In 1979 Tom Waits told Melody Maker that he was working on a screenplay called, Why is the Dream so much Sweeter than the Taste? “It’s about a guy who’s a success at being a failure, and a guy who’s a failure at being a success.” He’d spent the preceding decade creating a body of work that positioned him as the poet laureate of Hollywood’s disenfranchised; a Skid Row barfly who sang of life on the margins and the romance that could be found there, no matter how tawdry.
But over the course of seven albums, the life Waits sang about began to seep into his own. The self-mythologising culminated in an alter-ego that became artistically restrictive, and personally destructive. Waits was looking for a way out and he found it in a creative and romantic partnership that has informed his work ever since.

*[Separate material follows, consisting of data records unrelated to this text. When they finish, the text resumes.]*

(** * A shallow embedding of the RAG backend (ingestion, retrieval, generation)

    The development follows the Python sources under [backend/app]:
    - [services/ingestion.py]  : text extraction, chunking, document ids,
      the ingestion pipeline and document deletion;
    - [services/retrieval.py]  : distance-to-score conversion and ranking;
    - [services/generation.py] : prompt construction and the event stream;
    - [api/documents.py], [api/chat.py] : the handlers that wrap them.

    Python values are modelled as follows.  A [str] is the list of its Unicode
    code points, a [bytes] object the list of its octets, both over [Z].
    Exceptions are a sum type, and a function that may raise returns a
    [result].  The Chroma collection and the upload directory form an explicit
    world that the pipeline threads through its steps. *)

From Stdlib Require Import List ZArith QArith Qround Lia Lqa Bool Ascii.
From Stdlib Require Import DecimalString DecimalNat Permutation Sorted.
From Stdlib Require String.
Import String.StringSyntax.
Delimit Scope string_scope with string.
Import ListNotations.
Local Open Scope Z_scope.

(* ================================================================== *)
(** * Python strings, bytes and exceptions *)
(* ================================================================== *)

Module Py.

The first fruits of that relationship formed the album Swordfishtrombones, originally released in September 1983. It’s a jumble of waltzes, polkas, ballads and rancheras, underpinned by clanking junk-shop percussion and archaic instrumentation, all topped off with Waits’ reverse-engineered voice – he sounded old in his twenties, so his style has never really dated. The record saved his career and set him up as one of the most respected, critically acclaimed musicians of the past 50 years.
Trying to pin Waits down is a pointless task. His entire 80s output and beyond sounds more the product of a foundry than a recording studio. He’s made wrongfooting his audience an artform, which has given him an integrity that’s hard to come by.